For the word "text", count the lines of the records that hold it, and give only that number.

▸ **Study material**
####################

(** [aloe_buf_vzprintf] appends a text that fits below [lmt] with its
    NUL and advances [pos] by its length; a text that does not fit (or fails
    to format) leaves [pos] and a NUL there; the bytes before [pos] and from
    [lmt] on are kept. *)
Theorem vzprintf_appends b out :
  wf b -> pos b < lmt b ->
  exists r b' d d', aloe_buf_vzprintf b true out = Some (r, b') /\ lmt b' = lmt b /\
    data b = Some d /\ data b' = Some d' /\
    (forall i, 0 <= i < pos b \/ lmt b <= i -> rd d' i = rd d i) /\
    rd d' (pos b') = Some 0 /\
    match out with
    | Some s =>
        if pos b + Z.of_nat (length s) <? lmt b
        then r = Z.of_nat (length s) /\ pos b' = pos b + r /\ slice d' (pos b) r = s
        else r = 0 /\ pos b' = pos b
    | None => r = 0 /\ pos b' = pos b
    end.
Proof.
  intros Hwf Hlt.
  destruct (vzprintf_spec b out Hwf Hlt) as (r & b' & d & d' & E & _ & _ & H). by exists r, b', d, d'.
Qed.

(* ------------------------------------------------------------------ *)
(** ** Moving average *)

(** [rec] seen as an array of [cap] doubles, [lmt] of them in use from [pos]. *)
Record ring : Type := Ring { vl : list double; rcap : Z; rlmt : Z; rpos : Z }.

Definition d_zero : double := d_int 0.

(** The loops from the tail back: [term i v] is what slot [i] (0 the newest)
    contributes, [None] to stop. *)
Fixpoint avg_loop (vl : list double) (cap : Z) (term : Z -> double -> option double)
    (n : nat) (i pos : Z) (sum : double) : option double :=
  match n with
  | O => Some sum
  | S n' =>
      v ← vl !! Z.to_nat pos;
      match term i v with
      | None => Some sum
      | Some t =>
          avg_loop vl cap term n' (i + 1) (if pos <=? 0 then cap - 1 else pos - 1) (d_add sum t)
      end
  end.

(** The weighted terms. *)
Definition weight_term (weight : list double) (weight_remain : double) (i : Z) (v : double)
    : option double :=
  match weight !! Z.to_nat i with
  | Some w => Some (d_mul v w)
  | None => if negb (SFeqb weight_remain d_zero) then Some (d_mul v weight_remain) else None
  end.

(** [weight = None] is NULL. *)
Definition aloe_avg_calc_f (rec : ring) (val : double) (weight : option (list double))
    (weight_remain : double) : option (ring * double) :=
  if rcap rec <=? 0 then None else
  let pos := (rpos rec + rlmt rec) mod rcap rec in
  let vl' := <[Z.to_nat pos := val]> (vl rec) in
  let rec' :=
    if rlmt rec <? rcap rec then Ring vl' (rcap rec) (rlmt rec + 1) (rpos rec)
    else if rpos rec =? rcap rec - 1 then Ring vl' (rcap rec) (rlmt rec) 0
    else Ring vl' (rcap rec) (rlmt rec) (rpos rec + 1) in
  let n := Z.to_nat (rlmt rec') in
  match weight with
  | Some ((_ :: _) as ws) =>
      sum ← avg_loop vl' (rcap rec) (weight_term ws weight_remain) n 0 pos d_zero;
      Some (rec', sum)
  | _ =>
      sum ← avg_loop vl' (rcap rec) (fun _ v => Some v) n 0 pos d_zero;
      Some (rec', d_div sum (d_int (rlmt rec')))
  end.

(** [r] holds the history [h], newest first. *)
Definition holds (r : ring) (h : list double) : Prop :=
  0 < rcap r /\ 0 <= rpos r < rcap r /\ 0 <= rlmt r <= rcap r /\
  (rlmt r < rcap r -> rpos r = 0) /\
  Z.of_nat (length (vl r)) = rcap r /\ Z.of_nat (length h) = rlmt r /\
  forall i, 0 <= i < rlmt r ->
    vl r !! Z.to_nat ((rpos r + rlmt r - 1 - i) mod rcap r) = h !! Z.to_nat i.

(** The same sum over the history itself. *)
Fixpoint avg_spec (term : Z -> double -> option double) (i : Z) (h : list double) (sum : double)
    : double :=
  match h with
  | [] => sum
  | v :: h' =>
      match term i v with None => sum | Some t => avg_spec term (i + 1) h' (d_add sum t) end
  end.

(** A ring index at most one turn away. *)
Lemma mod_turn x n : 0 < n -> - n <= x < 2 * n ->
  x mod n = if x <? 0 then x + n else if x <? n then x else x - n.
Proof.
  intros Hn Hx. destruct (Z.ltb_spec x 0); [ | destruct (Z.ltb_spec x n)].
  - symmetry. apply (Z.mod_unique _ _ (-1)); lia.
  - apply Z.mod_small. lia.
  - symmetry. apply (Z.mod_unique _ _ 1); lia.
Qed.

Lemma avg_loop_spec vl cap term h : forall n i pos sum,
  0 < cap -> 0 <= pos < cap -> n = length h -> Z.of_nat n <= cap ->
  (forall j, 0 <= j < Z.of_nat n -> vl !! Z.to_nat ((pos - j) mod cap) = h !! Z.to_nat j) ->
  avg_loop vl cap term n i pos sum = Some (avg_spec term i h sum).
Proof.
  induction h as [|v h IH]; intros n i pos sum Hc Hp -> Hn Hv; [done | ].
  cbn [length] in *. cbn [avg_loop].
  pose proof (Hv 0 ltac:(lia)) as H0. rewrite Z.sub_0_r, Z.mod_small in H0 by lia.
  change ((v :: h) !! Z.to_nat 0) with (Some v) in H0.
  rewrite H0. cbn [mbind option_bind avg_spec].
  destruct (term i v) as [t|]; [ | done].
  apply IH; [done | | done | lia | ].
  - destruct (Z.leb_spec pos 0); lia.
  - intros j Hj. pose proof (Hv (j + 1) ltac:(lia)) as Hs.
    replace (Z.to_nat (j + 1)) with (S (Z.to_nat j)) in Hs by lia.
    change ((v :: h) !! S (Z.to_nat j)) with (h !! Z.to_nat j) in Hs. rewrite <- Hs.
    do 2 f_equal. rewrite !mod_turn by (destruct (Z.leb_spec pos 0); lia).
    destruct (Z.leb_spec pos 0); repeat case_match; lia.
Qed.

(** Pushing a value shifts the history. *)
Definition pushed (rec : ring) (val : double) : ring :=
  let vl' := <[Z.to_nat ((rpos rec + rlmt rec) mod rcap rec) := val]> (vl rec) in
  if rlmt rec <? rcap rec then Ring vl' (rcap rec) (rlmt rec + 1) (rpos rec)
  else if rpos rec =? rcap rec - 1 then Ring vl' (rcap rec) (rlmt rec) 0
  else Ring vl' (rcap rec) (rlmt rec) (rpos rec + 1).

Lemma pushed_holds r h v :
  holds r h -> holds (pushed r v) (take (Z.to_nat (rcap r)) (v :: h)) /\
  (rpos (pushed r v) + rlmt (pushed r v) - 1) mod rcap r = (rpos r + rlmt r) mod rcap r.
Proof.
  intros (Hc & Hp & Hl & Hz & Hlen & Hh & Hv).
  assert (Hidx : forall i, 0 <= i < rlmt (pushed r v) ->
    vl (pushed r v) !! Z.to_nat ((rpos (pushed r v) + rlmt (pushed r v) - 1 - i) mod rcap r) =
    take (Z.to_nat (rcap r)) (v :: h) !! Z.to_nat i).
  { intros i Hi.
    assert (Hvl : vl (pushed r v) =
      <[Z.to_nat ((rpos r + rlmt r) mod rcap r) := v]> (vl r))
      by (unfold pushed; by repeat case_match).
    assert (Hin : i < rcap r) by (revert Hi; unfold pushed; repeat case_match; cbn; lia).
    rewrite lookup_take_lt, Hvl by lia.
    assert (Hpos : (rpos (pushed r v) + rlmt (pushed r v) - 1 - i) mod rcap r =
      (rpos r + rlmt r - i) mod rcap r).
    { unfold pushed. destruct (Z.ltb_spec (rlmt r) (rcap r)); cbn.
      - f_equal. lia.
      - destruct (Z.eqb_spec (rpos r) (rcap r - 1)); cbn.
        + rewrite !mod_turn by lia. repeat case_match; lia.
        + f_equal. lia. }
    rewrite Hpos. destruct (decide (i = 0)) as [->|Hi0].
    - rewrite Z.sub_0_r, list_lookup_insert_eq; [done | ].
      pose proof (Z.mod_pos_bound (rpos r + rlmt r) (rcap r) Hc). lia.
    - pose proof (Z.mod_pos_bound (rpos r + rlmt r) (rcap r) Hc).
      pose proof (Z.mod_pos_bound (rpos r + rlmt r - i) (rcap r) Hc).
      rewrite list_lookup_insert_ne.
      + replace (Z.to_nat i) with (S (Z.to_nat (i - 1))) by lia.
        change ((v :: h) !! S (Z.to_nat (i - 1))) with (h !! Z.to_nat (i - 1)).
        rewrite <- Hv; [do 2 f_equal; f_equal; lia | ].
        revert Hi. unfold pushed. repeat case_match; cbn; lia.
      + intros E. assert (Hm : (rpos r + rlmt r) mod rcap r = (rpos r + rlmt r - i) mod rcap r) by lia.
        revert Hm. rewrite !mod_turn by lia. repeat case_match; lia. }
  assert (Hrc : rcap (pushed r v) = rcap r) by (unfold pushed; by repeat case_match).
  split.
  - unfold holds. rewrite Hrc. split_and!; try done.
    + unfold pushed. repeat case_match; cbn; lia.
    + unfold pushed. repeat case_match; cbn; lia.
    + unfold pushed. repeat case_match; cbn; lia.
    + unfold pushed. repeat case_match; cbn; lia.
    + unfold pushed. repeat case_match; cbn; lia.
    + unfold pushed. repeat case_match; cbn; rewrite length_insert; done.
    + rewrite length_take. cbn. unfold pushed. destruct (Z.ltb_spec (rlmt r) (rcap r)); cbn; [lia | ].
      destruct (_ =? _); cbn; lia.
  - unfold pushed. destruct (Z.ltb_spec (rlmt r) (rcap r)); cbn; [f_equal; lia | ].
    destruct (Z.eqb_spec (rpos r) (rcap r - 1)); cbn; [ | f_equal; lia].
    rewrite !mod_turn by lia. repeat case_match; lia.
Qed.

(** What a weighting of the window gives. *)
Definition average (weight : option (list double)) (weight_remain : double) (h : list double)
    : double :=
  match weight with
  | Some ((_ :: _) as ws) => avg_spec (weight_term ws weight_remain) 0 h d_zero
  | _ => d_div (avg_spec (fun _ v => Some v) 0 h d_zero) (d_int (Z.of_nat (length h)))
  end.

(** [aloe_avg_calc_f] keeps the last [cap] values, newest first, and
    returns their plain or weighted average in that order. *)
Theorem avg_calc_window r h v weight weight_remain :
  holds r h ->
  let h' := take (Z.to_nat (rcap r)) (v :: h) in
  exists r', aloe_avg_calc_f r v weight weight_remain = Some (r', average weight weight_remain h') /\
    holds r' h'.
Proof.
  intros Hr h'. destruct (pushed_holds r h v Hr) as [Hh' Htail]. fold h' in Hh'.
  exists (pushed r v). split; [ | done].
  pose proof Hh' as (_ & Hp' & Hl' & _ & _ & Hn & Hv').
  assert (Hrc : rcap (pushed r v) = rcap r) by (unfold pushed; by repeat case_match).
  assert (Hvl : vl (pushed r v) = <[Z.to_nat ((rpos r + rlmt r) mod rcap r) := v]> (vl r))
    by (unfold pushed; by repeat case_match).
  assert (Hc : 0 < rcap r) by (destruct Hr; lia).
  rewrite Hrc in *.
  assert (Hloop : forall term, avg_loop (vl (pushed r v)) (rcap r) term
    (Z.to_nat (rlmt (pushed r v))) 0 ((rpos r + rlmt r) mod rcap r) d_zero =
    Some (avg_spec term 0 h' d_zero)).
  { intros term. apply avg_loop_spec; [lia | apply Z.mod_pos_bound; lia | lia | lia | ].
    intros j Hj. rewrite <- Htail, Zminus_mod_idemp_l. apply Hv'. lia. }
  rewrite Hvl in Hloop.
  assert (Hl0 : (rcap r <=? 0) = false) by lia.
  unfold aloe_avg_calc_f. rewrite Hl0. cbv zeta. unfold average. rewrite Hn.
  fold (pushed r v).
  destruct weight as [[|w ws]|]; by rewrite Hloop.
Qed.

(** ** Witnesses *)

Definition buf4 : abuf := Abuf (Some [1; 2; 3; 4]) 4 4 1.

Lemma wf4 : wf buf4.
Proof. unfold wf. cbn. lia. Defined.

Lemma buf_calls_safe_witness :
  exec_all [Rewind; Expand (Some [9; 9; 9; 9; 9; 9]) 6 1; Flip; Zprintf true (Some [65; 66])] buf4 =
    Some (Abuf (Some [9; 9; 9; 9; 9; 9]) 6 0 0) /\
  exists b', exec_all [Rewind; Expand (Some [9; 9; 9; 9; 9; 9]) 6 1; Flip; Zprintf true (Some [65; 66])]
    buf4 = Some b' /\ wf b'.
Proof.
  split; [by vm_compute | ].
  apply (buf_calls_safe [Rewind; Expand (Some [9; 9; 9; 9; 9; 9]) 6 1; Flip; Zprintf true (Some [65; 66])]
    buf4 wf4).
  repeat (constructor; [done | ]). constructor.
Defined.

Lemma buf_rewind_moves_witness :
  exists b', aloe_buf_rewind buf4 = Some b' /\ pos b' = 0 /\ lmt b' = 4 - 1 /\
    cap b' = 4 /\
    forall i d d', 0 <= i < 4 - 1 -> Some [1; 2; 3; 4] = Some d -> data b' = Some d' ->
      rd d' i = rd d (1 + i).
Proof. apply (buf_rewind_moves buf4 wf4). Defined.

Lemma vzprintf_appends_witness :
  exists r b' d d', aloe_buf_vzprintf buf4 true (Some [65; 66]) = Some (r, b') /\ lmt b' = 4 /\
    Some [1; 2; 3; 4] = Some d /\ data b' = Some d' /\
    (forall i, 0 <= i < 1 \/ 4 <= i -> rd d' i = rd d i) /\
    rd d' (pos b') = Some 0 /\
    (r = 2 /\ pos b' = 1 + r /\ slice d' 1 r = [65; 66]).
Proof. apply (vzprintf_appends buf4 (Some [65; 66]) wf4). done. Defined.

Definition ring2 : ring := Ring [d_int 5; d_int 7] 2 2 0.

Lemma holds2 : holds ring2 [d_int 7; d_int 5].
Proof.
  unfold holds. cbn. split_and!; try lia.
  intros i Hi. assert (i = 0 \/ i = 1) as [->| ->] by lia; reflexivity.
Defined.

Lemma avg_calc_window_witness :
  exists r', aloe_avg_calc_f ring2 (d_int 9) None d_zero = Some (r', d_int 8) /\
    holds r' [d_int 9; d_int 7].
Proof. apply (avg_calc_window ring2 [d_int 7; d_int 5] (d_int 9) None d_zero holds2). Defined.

####################

▸ **Output of the task**
2